(Dataset entries)

_ _ _

(** * TMDB query shell: pattern dispatch, handlers and console loop

    A shallow embedding of [tmdb_cli.py].  A Python string is modelled as a
    [string] whose characters are its code points, which are below 256 (the
    Latin-1 range: a text with a code point beyond it has no counterpart
    here); Python lists as [list], the optional keys of the JSON objects the
    program reads as [option] fields, and the effects of the program (HTTP
    requests, console output, raised exceptions) as a writer/error monad [M].

    The console is an external collaborator: a call of [console.print] is
    the event [Print] and always returns.  What the console library does
    with the text (its markup may be refused with an exception of the
    library's own) is not modelled. *)

From Stdlib Require Import List String Ascii ZArith Lia Bool DecimalString.
Import ListNotations.
Open Scope string_scope.

Set Implicit Arguments.

(** ** Python string builtins used by the program *)

Module Py.

(** [str.isspace] below 256: TAB, LF, VT, FF, CR, FS, GS, RS, US, SPACE, NEL
    (133) and NO-BREAK SPACE (160). *)
Definition is_space (c : ascii) : bool :=
  let n := nat_of_ascii c in
  (((9 <=? n) && (n <=? 13)) || ((28 <=? n) && (n <=? 32))
   || (n =? 133) || (n =? 160))%nat.

Definition is_digit (c : ascii) : bool :=
  let n := nat_of_ascii c in ((48 <=? n) && (n <=? 57))%nat.

(** The capital letters below 256: A to Z, and 192 to 222 but the
    multiplication sign (215); each has its small letter 32 further. *)
Definition is_capital (c : ascii) : bool :=
  let n := nat_of_ascii c in
  (((65 <=? n) && (n <=? 90))
   || ((192 <=? n) && (n <=? 222) && negb (n =? 215)))%nat.

Definition lower_char (c : ascii) : ascii :=
  if is_capital c then ascii_of_nat (nat_of_ascii c + 32) else c.

(** [s.lower()] *)
Fixpoint lower (s : string) : string :=
  match s with
  | EmptyString => EmptyString
  | String c s' => String (lower_char c) (lower s')
  end.

(** [s.replace(c, "")] for a one-character string [c]. *)
Fixpoint remove_char (c : ascii) (s : string) : string :=
  match s with
  | EmptyString => EmptyString
  | String d s' => if Ascii.eqb c d then remove_char c s'
                   else String d (remove_char c s')
  end.

(** [s.rstrip(c)] for a one-character string [c]. *)
Fixpoint rstrip_char (c : ascii) (s : string) : string :=
  match s with
  | EmptyString => EmptyString
  | String d s' =>
      match rstrip_char c s' with
      | EmptyString => if Ascii.eqb c d then EmptyString else String d EmptyString
      | r => String d r
      end
  end.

_ _ _

Your objective :: Reproduce all data above, unchanged.

Response ::
(** * TMDB query shell: pattern dispatch, handlers and console loop

    A shallow embedding of [tmdb_cli.py].  A Python string is modelled as a
    [string] whose characters are its code points, which are below 256 (the
    Latin-1 range: a text with a code point beyond it has no counterpart
    here); Python lists as [list], the optional keys of the JSON objects the
    program reads as [option] fields, and the effects of the program (HTTP
    requests, console output, raised exceptions) as a writer/error monad [M].

    The console is an external collaborator: a call of [console.print] is
    the event [Print] and always returns.  What the console library does
    with the text (its markup may be refused with an exception of the
    library's own) is not modelled. *)

From Stdlib Require Import List String Ascii ZArith Lia Bool DecimalString.
Import ListNotations.
Open Scope string_scope.

Set Implicit Arguments.

(** ** Python string builtins used by the program *)

Module Py.

(** [str.isspace] below 256: TAB, LF, VT, FF, CR, FS, GS, RS, US, SPACE, NEL
    (133) and NO-BREAK SPACE (160). *)
Definition is_space (c : ascii) : bool :=
  let n := nat_of_ascii c in
  (((9 <=? n) && (n <=? 13)) || ((28 <=? n) && (n <=? 32))
   || (n =? 133) || (n =? 160))%nat.

Definition is_digit (c : ascii) : bool :=
  let n := nat_of_ascii c in ((48 <=? n) && (n <=? 57))%nat.

(** The capital letters below 256: A to Z, and 192 to 222 but the
    multiplication sign (215); each has its small letter 32 further. *)
Definition is_capital (c : ascii) : bool :=
  let n := nat_of_ascii c in
  (((65 <=? n) && (n <=? 90))
   || ((192 <=? n) && (n <=? 222) && negb (n =? 215)))%nat.

Definition lower_char (c : ascii) : ascii :=
  if is_capital c then ascii_of_nat (nat_of_ascii c + 32) else c.

(** [s.lower()] *)
Fixpoint lower (s : string) : string :=
  match s with
  | EmptyString => EmptyString
  | String c s' => String (lower_char c) (lower s')
  end.

(** [s.replace(c, "")] for a one-character string [c]. *)
Fixpoint remove_char (c : ascii) (s : string) : string :=
  match s with
  | EmptyString => EmptyString
  | String d s' => if Ascii.eqb c d then remove_char c s'
                   else String d (remove_char c s')
  end.

(** [s.rstrip(c)] for a one-character string [c]. *)
Fixpoint rstrip_char (c : ascii) (s : string) : string :=
  match s with
  | EmptyString => EmptyString
  | String d s' =>
      match rstrip_char c s' with
      | EmptyString => if Ascii.eqb c d then EmptyString else String d EmptyString
      | r => String d r
      end
  end.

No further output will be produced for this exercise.